O vocábulo inglês enshittification, escolhido como Palavra do Ano de 2024 pelo Macquarie Dictionary, elaborado na Austrália, descreve o processo de degradação de serviços e produtos, especialmente os digitais, à medida que se priorizam estratégias voltadas para o lucro em detrimento da experiência do utilizador. Criado em 2022 pelo escritor e ativista Cory Doctorow, o termo, que deriva do calão shit, «merda», rapidamente se espalhou, especialmente como uma crítica a plataformas digitais que, ao longo do tempo, se afastam das necessidades dos utilizadores e começam a adotar práticas predatórias, como a inserção excessiva de anúncios e conteúdos patrocinados.
O fenómeno descrito por Doctorow foi amplamente discutido em 2023, quando os jornalistas começaram a usar a palavra para se referir a plataformas que alteraram as políticas para promover a monetização, como o X (antigo Twitter) e outras redes sociais e plataformas de comércio eletrónico, como o TikTok e a Amazon. Estas mudanças prejudicaram a experiência do utilizador e têm gerado um ciclo de insatisfação crescente, levando as plataformas ao que o próprio escritor descreve como um «declínio definitivo» no que se refere à qualidade e funcionalidade.
No entanto, o que se destaca nesse debate é a questão da transposição desse conceito para outros idiomas, em especial para o português. Quando pensamos numa tradução para enshittification, surge a pergunta: será possível encontrar, na língua portuguesa, um termo que capture com precisão esse fenómeno?
Uma tentativa de tradução poderia ser a expressão «degradação das plataformas em linha», que transmite a ideia de um processo progressivo de deterioração, mas faltam-lhe o poder de síntese e o tom de crítica social associados a enshittification. Outra opção seria o aportuguesamento neológico "enshitificação", que pode levantar problemas, porque só derivados de nomes próprios que podem manter a grafia estrangeira no radical (veja-se o n.º 3 da Base I do Acordo Ortográfico de 1990), ou, como sugere o tradutor Jorge Davidson, "embostificação" ("Enshittification: ou como nos acostumamos à degradação das plataformas online", LinkedIN, 25/01/2024). Este último termo pressupõe o verbo "embostificar", um derivado por sufixação do radical bost- de bosta, «excremento de vaca, porcaria», que, embora não se encontre dicionarizado, se infere ter o significado de «tornar algo ruim, de baixa qualidade ou desprezível» e é morfológica e semanticamente homólogo do inglês enshittification. Uma última opção, que se encontra no Portal Verdade é merdificação, que deriva de merdificar, ou seja, «tornar o produto uma merda».

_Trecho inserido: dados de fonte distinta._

(* ===== verification/CodeReview.v ===== *)
(** * CodeReview: the structured review graph

    [core/orchestration/graphs/code_review.py], with the JSON form of a request
    ([LLMRequest] of [core/ports/llm.py]) that the graph keeps in [state.data]
    between its nodes.

    The model and the prompt registry are ports.  [json.loads], pydantic's
    coercion of a number to a float and the two range checks on the text of a
    float are parameters.  A temperature given as an integer stays that integer. *)

From S2P Require Import Prelude PyText Domain GraphRuntime Results PromptRegistry ShellAgent ShellAgentFacts LlmClients.

(** ** The JSON form of a request *)

Definition ToolCategory_value (c : ToolCategory) : string :=
  match c with
  | FILESYSTEM => "filesystem" | EDIT => "edit" | SHELL => "shell" | TEST => "test" | WEB => "web"
  | CODE_INDEX => "code_index"
  end.
Definition ToolCategory_of_value (s : string) : option ToolCategory :=
  List.find (fun c => String.eqb (ToolCategory_value c) s) [FILESYSTEM; EDIT; SHELL; TEST; WEB; CODE_INDEX].

Definition tool_spec_dump (t : ToolSpec) : json :=
  JDict [("name", JStr (ts_name t)); ("description", JStr (ts_description t));
         ("parameters", JDict (ts_parameters t)); ("category", JStr (ToolCategory_value (ts_category t)))].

Importa salientar que no contexto hispânico, o termo enmierdificación foi adotado como equivalente ao termo inglês original – indo, portanto, ao encontro de merdificação. Essa tradução direta, num registo grosseiro, não é simples adaptação linguística, mas também capta a carga de insatisfação e crítica da palavra anglo-saxónica. A adoção de enmierdificación no mundo hispânico foi acompanhada por uma reação crescente, principalmente em 2023, quando diversos jornalistas passaram a usá-lo para descrever a degradação de plataformas como a Google (ver Wikipédia em espanhol).
É claro, portanto, que a questão da tradução do conceito de enshittification não se resume apenas à procura de um termo equivalente, mas também envolve uma reflexão sobre como o fenómeno é percebido culturalmente e como ele impacta a relação dos utilizadores com as plataformas digitais. A escolha de um neologismo, seja "embostificar" ou qualquer outro, dependerá não só da adaptação linguística, mas também da capacidade de capturar as subtilezas críticas que o termo traz consigo.